In the past few years, the feeling of freedom that filled her images has moved in the direction of transcendence. This book is an important part of that journey. Her signature light is abundant in the pages of 08, often bathing parts of her bareness. In one image, she holds her hands out into a stream of sunlight, as if running her hands under an open faucet to check the temperature. Rather than temperature, though, it feels as if she is testing the waters of transformation and considering the possibility, perhaps the inevitability, of change—both as an artist and a person.
At times it feels that Scheynius herself could transform into a beam of sunlight, eternally existing on unmade beds, across the faces of lovers, and in the air around us. The tension in this book comes from the simple fact that she cannot. She, like the rest of us, is bound to a body that is capable of pleasure and pain, and that, one day, will inevitably fail.

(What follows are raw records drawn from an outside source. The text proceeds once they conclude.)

(** Storing a block in the first free slot of its probe sequence. *)
Lemma insert_repr (b : irptr) (blk : block_t) (d : nat) :
  blocks !! b = Some blk -> g !! blk.(pc_start) = None ->
  m.(map) !!! probe blk.(pc_start) d = None -> Z.of_nat d < capacity ->
  (forall k, (k < d)%nat -> m.(map) !!! probe blk.(pc_start) k <> None) ->
  map_repr blocks (mk_block_map m.(block_capacity) (m.(size) + 1)
                     (<[probe blk.(pc_start) d := Some b]> m.(map))) (<[blk.(pc_start) := b]> g).
Proof.
  set (addr := blk.(pc_start)). intros Hblk Hg Hn Hd Hk.
  assert (Hlen : (probe addr d < length m.(map))%nat).
  { pose proof (mr_length _ _ _ Hm). pose proof (probe_lt addr d). lia. }
  pose proof (slot_lookup _ _ (probe_lt addr d) Hn) as Hfree.
  constructor; cbn [block_capacity size map].
  - apply Hm.
  - rewrite length_insert. apply Hm.
  - rewrite fill_slot by done. rewrite (mr_size _ _ _ Hm). lia.
  - intros j b' Hj. destruct (decide (j = probe addr d)) as [->|Hne].
    + rewrite list_lookup_insert_eq in Hj by done. simplify_eq. exists blk.
      split; [done|]. apply lookup_insert_eq.
    + rewrite list_lookup_insert_ne in Hj by done.
      destruct (mr_sound _ _ _ Hm j b' Hj) as (blk' & ? & Hg'). exists blk'. split; [done|].
      rewrite lookup_insert_ne; [done|]. intros E. fold addr in E. congruence.
  - intros addr' b' Hb'. destruct (decide (addr' = addr)) as [->|Hne].
    + rewrite lookup_insert_eq in Hb'. simplify_eq. split; [by exists blk|]. exists d.
      split; [done|]. split; [by apply list_lookup_total_insert_eq|]. intros k Hlt.
      destruct (decide (probe addr k = probe addr d)) as [->|].
      * by rewrite list_lookup_total_insert_eq by done.
      * rewrite list_lookup_total_insert_ne by done. by apply Hk.
    + rewrite lookup_insert_ne in Hb' by done.
      destruct (mr_stored _ _ _ Hm addr' b' Hb') as [? (d' & ? & Hd' & Hk')]. split; [done|].
      exists d'. split; [done|].
      assert (Hkeep : forall k, m.(map) !!! probe addr' k <> None ->
        <[probe addr d := Some b]> m.(map) !!! probe addr' k = m.(map) !!! probe addr' k).
      { intros k Hnz. apply list_lookup_total_insert_ne. congruence. }
      split; [rewrite Hkeep; [done|congruence]|]. intros k Hlt. rewrite Hkeep; by apply Hk'.
Qed.

Lemma insert_correct (fuel : nat) (b : irptr) (blk : block_t) :
  m.(size) < capacity -> capacity <= Z.of_nat fuel -> blocks !! b = Some blk ->
  g !! blk.(pc_start) = None ->
  exists m', block_insert blocks fuel m b = Some m' /\ m'.(size) = m.(size) + 1 /\
    map_repr blocks m' (<[blk.(pc_start) := b]> g).
Proof.
  intros Hs Hf Hblk Hg. destruct (free_probe blk.(pc_start) Hs) as (d & Hd & Hn & Hk).
  unfold block_insert. rewrite Hblk. set (addr := blk.(pc_start)) in *.
  rewrite <- (u32_id (map_hash addr)), <- (Z.add_0_r (map_hash addr))
    by (pose proof (map_hash_range addr); unfold is_u32, capacity, BLOCK_MAP_CAPACITY_BITS in *; lia).
  change 0 with (Z.of_nat 0). replace fuel with (d + S (fuel - d - 1))%nat by lia.
  rewrite insert_skip; [|apply Hm| |lia]; [|intros; apply Hk; lia]. cbn [insert_probe Nat.add].
  rewrite slot_probe, Hn by (apply Hm || unfold capacity, BLOCK_MAP_CAPACITY_BITS in *; lia).
  rewrite (u32_id (m.(size) + 1)).
  - eexists. split; [done|]. split; [done|]. by apply insert_repr.
  - rewrite (mr_size _ _ _ Hm) in *. unfold is_u32, capacity, BLOCK_MAP_CAPACITY_BITS in *. lia.
Qed.

Lemma clear_correct : map_repr [] (block_map_clear m) ∅.
Proof.
  constructor; cbn [block_map_clear block_capacity size map].
  - apply Hm.
  - rewrite length_replicate. apply Hm.
  - induction (length m.(map)) as [|n IH]; [done|]. cbn [replicate].
    by rewrite filter_cons_False by (intros [? ?]; discriminate).
  - intros j b [? _]%lookup_replicate. done.
  - intros addr b. by rewrite lookup_empty.
Qed.
End Operations.

Lemma init_correct : map_repr [] (block_map_init BLOCK_MAP_CAPACITY_BITS) ∅.
Proof.
  constructor; [done|done|by vm_compute| |].
  - intros j b [? _]%lookup_replicate. done.
  - intros addr b. by rewrite lookup_empty.
Qed.

(** C12. The open-addressing block map is a finite map: from the empty map on,
    as long as it is cleared when its load passes 80% (the test before a block
    is translated), a lookup probes at most [block_capacity] slots and answers
    with the block that starts at the address, if any; an insertion of a block
    with a new start address terminates and adds exactly that entry; clearing
    forgets every entry. *)
Theorem block_map_refines (blocks : list block_t) (m : block_map_t) (g : gmap Z irptr) :
  map_repr blocks m g -> map_crowded m = false ->
  (forall addr, block_find blocks (Z.to_nat capacity) m addr = Some (g !! addr)) /\
  (forall b blk, blocks !! b = Some blk -> g !! blk.(pc_start) = None ->
     exists m', block_insert blocks (Z.to_nat capacity) m b = Some m' /\
       m'.(size) = m.(size) + 1 /\ map_repr blocks m' (<[blk.(pc_start) := b]> g)) /\
  map_repr [] (block_map_clear m) ∅ /\ map_crowded (block_map_clear m) = false.
Proof.
  intros Hm Hload. assert (Hs : m.(size) < capacity).
  { unfold map_crowded in Hload. rewrite (mr_capacity _ _ _ Hm) in Hload. apply Z.ltb_ge in Hload.
    assert (0 < capacity) by done. lia. }
  split; [|split; [|split]].
  - intros addr. apply find_correct; [done..|lia].
  - intros b blk Hb Hg. by apply insert_correct; [..|lia| |].
  - by eapply clear_correct.
  - unfold map_crowded. cbn. rewrite (mr_capacity _ _ _ Hm). done.
Qed.

(** One block in an empty map. *)
Lemma block_map_refines_witness :
  let blocks := [mk_block 1 0x1000 0x1004 []] in
  let m := block_map_init BLOCK_MAP_CAPACITY_BITS in
  exists m', block_insert blocks (Z.to_nat capacity) m 0%nat = Some m' /\
    map_repr blocks m' {[0x1000 := 0%nat]}.
Proof.
  intros blocks m. assert (Hm : map_repr blocks m ∅).
  { destruct init_correct as [? ? ? Hs ?]. constructor; [done..| |].
    - intros j b [? _]%lookup_replicate. done.
    - intros addr b. by rewrite lookup_empty. }
  destruct (block_map_refines blocks m ∅ Hm) as (_ & Hi & _); [by vm_compute|].
  destruct (Hi 0%nat (mk_block 1 0x1000 0x1004 []) eq_refl eq_refl) as (m' & ? & ? & Hr).
  exists m'. split; [done|exact Hr].
Defined.

(** * Translation yields the code at the program counter *)

(** The instruction of the word [insn] at [pc]. *)
Definition translated (pc : Z) (ir : rv_insn_t) : rv_insn_t :=
  let ir' := set_pc pc (set_impl ir.(opcode) ir) in
  if insn_is_indirect_branch ir.(opcode) then set_branch_table (Some bht_init) ir' else ir'.

(** [code_at m pc irs e]: [irs] are the instructions of the words from [pc] to
    [e], one after the other, and only the last one may be a branch. *)
Inductive code_at (m : memory_t) : Z -> list rv_insn_t -> Z -> Prop :=
| code_nil (pc : Z) : code_at m pc [] pc
| code_cons (pc e insn : Z) (ir : rv_insn_t) (irs : list rv_insn_t) :
    memory_ifetch m pc = Some insn -> insn <> 0 -> decode insn = Some (true, ir) ->
    (insn_is_branch ir.(opcode) = true -> irs = []) ->
    code_at m (add32 pc (if is_compressed insn then 2 else 4)) irs e ->
    code_at m pc (translated pc ir :: irs) e.

(** Why translation stopped, and what it did to the state. *)
Inductive stops (rv : riscv) (irs : list rv_insn_t) (e : Z) : riscv -> Prop :=
| stops_branch (ir : rv_insn_t) :
    last irs = Some ir -> insn_is_branch ir.(opcode) = true -> stops rv irs e rv
| stops_zero : memory_ifetch rv.(mem) e = Some 0 -> stops rv irs e rv
| stops_illegal (insn : Z) (ir : rv_insn_t) (rv' : riscv) :
    memory_ifetch rv.(mem) e = Some insn -> insn <> 0 -> decode insn = Some (false, ir) ->
    SET_CAUSE_AND_TVAL_THEN_TRAP ILLEGAL_INSN insn (set_compressed (is_compressed insn) rv) = Some rv' ->
    stops rv irs e rv'.

Lemma indirect_is_branch (o : opcode_t) : insn_is_indirect_branch o = true -> insn_is_branch o = true.
Proof. by destruct o. Qed.

Lemma stops_cons (rv rv' : riscv) (ir : rv_insn_t) (irs : list rv_insn_t) (e : Z) :
  irs <> [] \/ (forall ir, last irs <> Some ir) -> stops rv irs e rv' -> stops rv (ir :: irs) e rv'.
Proof.
  intros Hne [ir' Hl Hb|Hz|insn ir' rv'' ? ? ? ?].
  - apply (stops_branch _ _ _ ir'); [|done]. by destruct irs.
  - by apply stops_zero.
  - by eapply stops_illegal.
Qed.

Lemma translate_loop_correct (fuel : nat) (rv rv' : riscv) (pc e : Z) (irs all : list rv_insn_t) :
  translate_loop fuel rv pc irs = Some (rv', e, all) ->
  exists new, all = irs ++ new /\ code_at rv.(mem) pc new e /\ stops rv new e rv'.
Proof.
  revert pc irs. induction fuel as [|fuel IH]; intros pc irs; cbn [translate_loop]; [done|].
  destruct (memory_ifetch rv.(mem) pc) as [insn|] eqn:Hf; [|done].
  destruct (Z.eqb_spec insn 0) as [->|Hnz].
  { intros [= <- <- <-]. exists []. rewrite app_nil_r. repeat split; [constructor|by apply stops_zero]. }
  destruct (decode insn) as [[ok ir]|] eqn:Hd; [|done]. destruct ok; cbn [negb].
  - rewrite (eq_refl : opcode (set_pc pc (set_impl (dispatch_table (opcode ir)) ir)) = opcode ir).
    set (e1 := add32 pc _). destruct (insn_is_branch ir.(opcode)) eqn:Hb.
    + intros H. simplify_eq. exists [translated pc ir]. split; [done|]. split.
      * eapply code_cons; try done. constructor.
      * apply (stops_branch _ _ _ (translated pc ir)); [done|].
        unfold translated. by destruct (insn_is_indirect_branch _).
    + intros (new & -> & Hc & Hs)%IH. exists (translated pc ir :: new).
      assert (Hi : insn_is_indirect_branch ir.(opcode) = false).
      { destruct (insn_is_indirect_branch ir.(opcode)) eqn:Hi; [|done].
        apply indirect_is_branch in Hi. congruence. }
      split; [|split].
      * rewrite <- app_assoc. unfold translated. by rewrite Hi.
      * eapply code_cons; try done. congruence.
      * apply stops_cons; [|done]. destruct new; [by right|by left].
  - destruct (SET_CAUSE_AND_TVAL_THEN_TRAP _ _ _) as [rv1|] eqn:Ht; [|done]. intros [= <- <- <-].
    exists []. rewrite app_nil_r. repeat split; [constructor|]. by eapply stops_illegal.
Qed.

Throughout her career, Scheynius has allowed us to glimpse her world. It is a world of the possible. Filled with feeling, hope, magic. The images simultaneously exist in the physical world while maintaining an otherworldly quality. It is almost impossible to try and visualize Scheynius taking these photos. Does she use a tripod? How many photos does she take? These considerations seem irrelevant and removed from the resulting images. The photos seem to live just beyond our world. Real in the visual sense but somehow unreachable. That in itself is what makes 08 spellbinding and perhaps painfully ironic. The world she has created is one that even Scheynius herself cannot completely enter. It is a world that lives behind glass. In acknowledging this, Scheynius reveals her own vulnerabilities, her own fears, and her own contemplations about her life: the honesty promised in the image of her mother's neck.
One of the words often used to describe Scheynius's work is intimacy. Indeed it is intimate work that she makes. Since her work started to disseminate around the internet, many Scheynius imitators have popped up. Most struggle to speak her language as fluently as she does, confusing nudity, light, and atmosphere for intimacy. A photo of a naked woman on a bed in beautiful light is not instantly an intimate photo. In Lina's work, the intimacy comes from her willingness to be still and uncomfortable. She allows herself to examine and to be examined. She reflects her own world back at herself knowing that she may never be able to reach it, all the while knowing that we are there waiting and watching.